The day our Time-In Toolkit arrived, it felt like a holiday come early. I’m not sure who was more excited, my two-year-old son or me. The blue and white box sat on our porch, smiling back at us.
But while we were rich in enthusiasm, we were poor in extra floor and wall space. Our home is 900 square feet. That’s tiny. Where would we find room for the six posters and the many fun calming tools that came inside the box? How would I create our Calming Corner without a corner?
Just as stress was finding its way in, my son’s excitement brought me back to the present moment. I found myself laughing. Just open the box. Let go of creating a perfect space. Just focus on creating a playful experience with my son using the space that we have. No pressure, mama. Just jump in.
So I decided to consult the expert.
“Where would you like to create your Calming Corner?” I asked my kiddo.
Together we scouted the tiny nooks of our home until my son abruptly halted.
“HERE!” he screamed, so excited that it came across more as a yell than a statement.
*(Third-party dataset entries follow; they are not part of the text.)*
(** What one iteration of the [for] loop appends to [pending]. *)
Definition pending_for_slot (state : State) (tm : TimeManager.t)
    (current_time : Q) (hm : Z * Z) : list Pending :=
  let time_slot := slot_id hm in
  let last_success :=
    default 0%Q (last_successful_transmissions state !! time_slot) in
  if Qltb (current_time - last_success) (12 * 3600) then []
  else
    let recent_failures :=
      List.filter (is_recent_failure current_time time_slot) (failed_attempts state) in
    match recent_failures with
    | _ :: _ =>
        [ {| pd_time_slot := time_slot;
             pd_retry_count := length recent_failures;
             pd_last_attempt := last recent_failures |} ]
    | [] =>
        let '(is_time, _) := TimeManager.is_transmission_time tm 5 in
        if is_time
        then [ {| pd_time_slot := time_slot; pd_retry_count := 0;
                  pd_last_attempt := None |} ]
        else []
    end.

(** [get_pending_transmissions]; [current_time] is [time.monotonic()]. *)
Definition get_pending_transmissions (state : State) (tm : TimeManager.t)
    (current_time : Q) : list Pending :=
  concat (List.map (pending_for_slot state tm current_time) Config.TRANSMISSION_TIMES).

End StorageManager.

(** ** The outside world: replies of the hardware and the event trace *)

(** A Python [str]: its code points. *)
Abbreviation message := (list Z).

(** Reply of the modem library to a read of [rockblock.signal_quality]. *)
Inductive sq_reply :=
| SqValue (q : Z)
| SqNone
| SqRaise.

(** Reply of the modem library to [rockblock.text_message(message)]: a
    truthy value, a falsy value, or an exception with its text. *)
Inductive send_reply :=
| SendOk
| SendFail
| SendRaise (text : string).

(** Everything observable a wake cycle does, in program order. *)
Inductive event :=
| EvSleep (secs : Q)                          (* time.sleep *)
| EvStatusLed (on : bool)                     (* status_led.value = ... *)
| EvDonePin (level : bool)                    (* done_pin.value = ... *)
| EvBatteryRead (volts : option Q)            (* battery_monitor.value *)
| EvSleepPin (level : bool)                   (* modem sleep_pin.value = ... *)
| EvLinkOpen (ok : bool)                      (* adafruit_rockblock.RockBlock(uart) *)
| EvLinkTest (reply : sq_reply)               (* the read in test_communication *)
| EvSignalRead (reply : sq_reply)             (* the read in get_signal_quality *)
| EvAttempt (number max_attempts : Z)         (* banner "Transmission attempt k/n" *)
| EvLinkSend (msg : message) (reply : send_reply)
| EvLinkSleep                                 (* rockblock.sleep() *)
| EvSdMount (ok : bool)
| EvStateLoad
| EvStateSave (st : StorageManager.State)
| EvLogReading (transmitted : option bool)    (* one row of the reading log *)
| EvLogError (category : string)              (* one row of the error log *)
| EvSensorRead (ok : bool)                    (* get_sensor_diagnostics *)
| EvDeinit (manager : string).               (* a manager's deinit *)

Abbreviation trace := (list event).

(** Seconds slept in a trace: how far the monotonic clock has moved. *)
Definition slept (e : event) : Q :=
  match e with EvSleep s => s | _ => 0 end.

Definition elapsed (tr : trace) : Q :=
  fold_right (fun e acc => slept e + acc)%Q 0%Q tr.

(** ** UTF-8, for [len(message.encode())] *)
Module Utf8.

Definition encode_char (c : Z) : list Z :=
  if c <? 0x80 then [c]
  else if c <? 0x800 then
    [Z.lor 0xC0 (Z.shiftr c 6); Z.lor 0x80 (Z.land c 0x3F)]
  else if c <? 0x10000 then
    [Z.lor 0xE0 (Z.shiftr c 12);
     Z.lor 0x80 (Z.land (Z.shiftr c 6) 0x3F);
     Z.lor 0x80 (Z.land c 0x3F)]
  else
    [Z.lor 0xF0 (Z.shiftr c 18);
     Z.lor 0x80 (Z.land (Z.shiftr c 12) 0x3F);
     Z.lor 0x80 (Z.land (Z.shiftr c 6) 0x3F);
     Z.lor 0x80 (Z.land c 0x3F)].

Definition encode (s : message) : list Z := flat_map encode_char s.

Definition is_ascii (c : Z) : bool := (0 <=? c) && (c <? 0x80).

End Utf8.

(** ** satellite.py *)
Module Satellite.

(** The modem library as an oracle: the reply to the n-th call of each
    kind. *)
Record Link := {
  lk_open : nat -> bool;
  lk_signal : nat -> sq_reply;
  lk_send : nat -> send_reply
}.

(** The fields of [SatelliteModem] the retry engine reads and writes,
    and how many calls of each kind the library has answered. *)
Record Modem := {
  is_initialized : bool;
  has_rockblock : bool;
  n_open : nat;
  n_signal : nat;
  n_send : nat
}.

Definition fresh : Modem :=
  {| is_initialized := false; has_rockblock := false;
     n_open := 0; n_signal := 0; n_send := 0 |}.

(** [__init__]: the sleep pin is driven low. *)
Definition init_events : trace := [EvSleepPin false].

(** [initialize], with [wake_up] and [test_communication] inlined. *)
Definition initialize (link : Link) (m : Modem) : bool * Modem * trace :=
  let woke := [EvSleepPin false; EvSleep 1; EvSleep 2] in
  if lk_open link (n_open m) then
    let reply := lk_signal link (n_signal m) in
    let ok := match reply with SqValue _ => true | _ => false end in
    (ok,
     {| is_initialized := is_initialized m || ok; has_rockblock := true;
        n_open := S (n_open m); n_signal := S (n_signal m);
        n_send := n_send m |},
     woke ++ [EvLinkOpen true; EvLinkTest reply])
  else
    (false,
     {| is_initialized := is_initialized m; has_rockblock := has_rockblock m;
        n_open := S (n_open m); n_signal := n_signal m; n_send := n_send m |},
     woke ++ [EvLinkOpen false]).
We landed on a small area in his room, basically just a small gap of wall space and the floor between his closet and the bedroom door. At long last, our Calming Corner had a home within our home. Now, it was time to create.
Still, the question of how to best use the limited floor, and wall space remained. Like the planner I am, I made a list to generate ideas.
Chair? Beanbag seat? Mat?
Hang the posters on the wall without frames?
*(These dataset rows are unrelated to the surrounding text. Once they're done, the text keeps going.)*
(** * Code Review Assistant: metrics recorder and rule engine

    A shallow embedding of [metrics.py] and [review_logic.py].

    Conventions of the embedding.
    - Python [int] is [Z].  Python [float] is modelled by the exact
      rationals [Q], without rounding and without [OverflowError].
      A theorem that states the value of a computed float, or that
      depends on a division having returned, carries the condition
      under which Python computes that very rational (module
      [Doubles]); the other theorems use floats only at values that are
      exact doubles.
    - A Python [dict] is an association list in insertion order
      (module [Dict]); assigning to an existing key keeps its position.
    - Python [str] is [string]; a character is a code point below 256.
    - A method that mutates [self] is a function from the old state to
      the new one; where a returned object shares nested dictionaries
      with the stored one, the stored state after the call carries the
      mutation. *)

From Stdlib Require Import ZArith QArith List String Ascii Bool Lia.
From Stdlib Require Import DecimalString Sorted Permutation Qabs.
Import ListNotations.

Local Open Scope string_scope.
Local Open Scope list_scope.
Local Open Scope Z_scope.

(** ** Ordered dictionaries with string keys *)

Module Dict.
Section WithValues.
Context {V : Type}.

Definition t : Type := list (string * V).

Definition empty : t := [].

(** [d.get(k)] *)
Fixpoint get (d : t) (k : string) : option V :=
  match d with
  | [] => None
  | (k', v) :: d' => if String.eqb k k' then Some v else get d' k
  end.

(** [k in d] *)
Definition mem (d : t) (k : string) : bool :=
  match get d k with Some _ => true | None => false end.

(** [d[k] = v] *)
Fixpoint set (d : t) (k : string) (v : V) : t :=
  match d with
  | [] => [(k, v)]
  | (k', v') :: d' =>
      if String.eqb k k' then (k', v) :: d' else (k', v') :: set d' k v
  end.

(** [d.keys()], [d.values()] *)
Definition keys (d : t) : list string := map fst d.
Definition values (d : t) : list V := map snd d.

(** [bool(d)] *)
Definition truthy (d : t) : bool :=
  match d with [] => false | _ :: _ => true end.
End WithValues.
Arguments t : clear implicits.
End Dict.

(** ** metrics.py *)

Module Metrics.

Local Open Scope Q_scope.

(** [a / b * k] on Python ints, as true division, in exact arithmetic:
    Python returns this rational when the quotient and the product are
    doubles ([Doubles.exact_ratio_times]), a rounded value otherwise,
    and raises [OverflowError] when the quotient is beyond the doubles. *)
Definition ratio_times (a b : Q) (k : Q) : Q := a / b * k.

(** The five built-in counters, as every issues dictionary is created. *)
Definition zero_counters {V : Type} (zero : V) : Dict.t V :=
  [("security", zero); ("performance", zero); ("style", zero);
   ("logic", zero); ("other", zero)].

(** [self._metrics["coverage"]]: four stored counters, and the two
    derived keys that are absent until something writes them. *)
Record Coverage : Type := mkCoverage {
  files_reviewed : Z;
  lines_reviewed : Z;
  total_files : Z;
  total_lines : Z;
  file_coverage_percent : option Q;
  line_coverage_percent : option Q
}.

Record IssueDetail : Type := mkIssueDetail {
  d_type : string;
  d_line : option Z;
  d_description : option string
}.

(** One entry of [self._metrics["file_metrics"]]. *)
Record FileMetric : Type := mkFileMetric {
  fm_lines_reviewed : Z;
  fm_total_lines : Z;
  coverage_percent : Q;
  review_time : option Q;
  fm_issues : Dict.t Z;
  issue_details : option (list IssueDetail)
}.

(** [self._metrics] *)
Record t : Type := mkMetrics {
  review_start_time : Q;
  timing : Dict.t (list Q);
  coverage : Coverage;
  issues : Dict.t Q;
  file_metrics : Dict.t FileMetric
}.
Use the single big poster or maybe just the smaller posters?
Rotate the posters?
We ended up selecting three of the six posters to fit within our allotted space. Again, I consulted the expert to help us decide. “Which do you like?”
Being that my son is two, we chose the two larger posters that came in the Time-In ToolKit box showing all 32 emotions (32 Feelings Face poster 12x16), the four mood groups (happy, sad, calm, and mad/scared, and the suggested calming strategies in picture form, so even my pre-reading son could easily guess what they stood for (20x30).
With my son in the captain’s chair, we began our Calming Corner journey. We first went to Ikea for frames and together placed the posters inside. And for those who want to skip this step altogether, Generation Mindful has a ready-to-hang version of the ToolKit with all the same goodies inside.
Once framed, my son and I organized the posters on his wall the way HE wanted them. His new Purple Owl SnuggleBuddies was invited into the space, along with some puzzles, crayons, and trucks, which were placed in a nearby bucket. Because we didn’t have room for the placement of a chair, we opted for a colorful alphabet mat. We put the PeaceMakers cards and stickers from the kit in a simple basket, along with his favorite books and a small puzzle.
Somewhere in the midst of our co-creation, I realized that the size of the space was far less important than the feel of the space. Big room, small room – the point was moot. The spirit behind the Calming Corner, the love and connection we spilled into it, was where the value lived.
And the manual! That night I printed off the many coloring sheets and printables that came with the kit and read the 30+ page manual front to back. I’d been attempting to use time-ins in the past without a clear understanding of just what exactly I was doing. The detailed explanation of why to use time-ins and the many activities in the ToolKit, alongside the tips to ensure the experience was child-led, bolstered my confidence.
We not only had our special space now but a plan. By morning I was feeling confident that I would be able to use the space to help my son practice naming and sharing his emotions not only in the hard moments but in playful ways that brought us closer.
That morning, as the manual suggested, my son and I colored the “Mistakes Help Me Learn and Grow” coloring sheet (one of the printables). We hung it beside the other posters, and with my son in my arms, we stood back to breathe in our new space. I couldn’t help but notice the smiles we were both wearing. In simply creating our Calming Corner together, we’d already begun to deepen our connection. I chalked it up to a major mom win. I was happy. My son was happy. And we enjoyed the process together. We were safe, powerful, and connected, loving our small (and cozy) Calming Corner!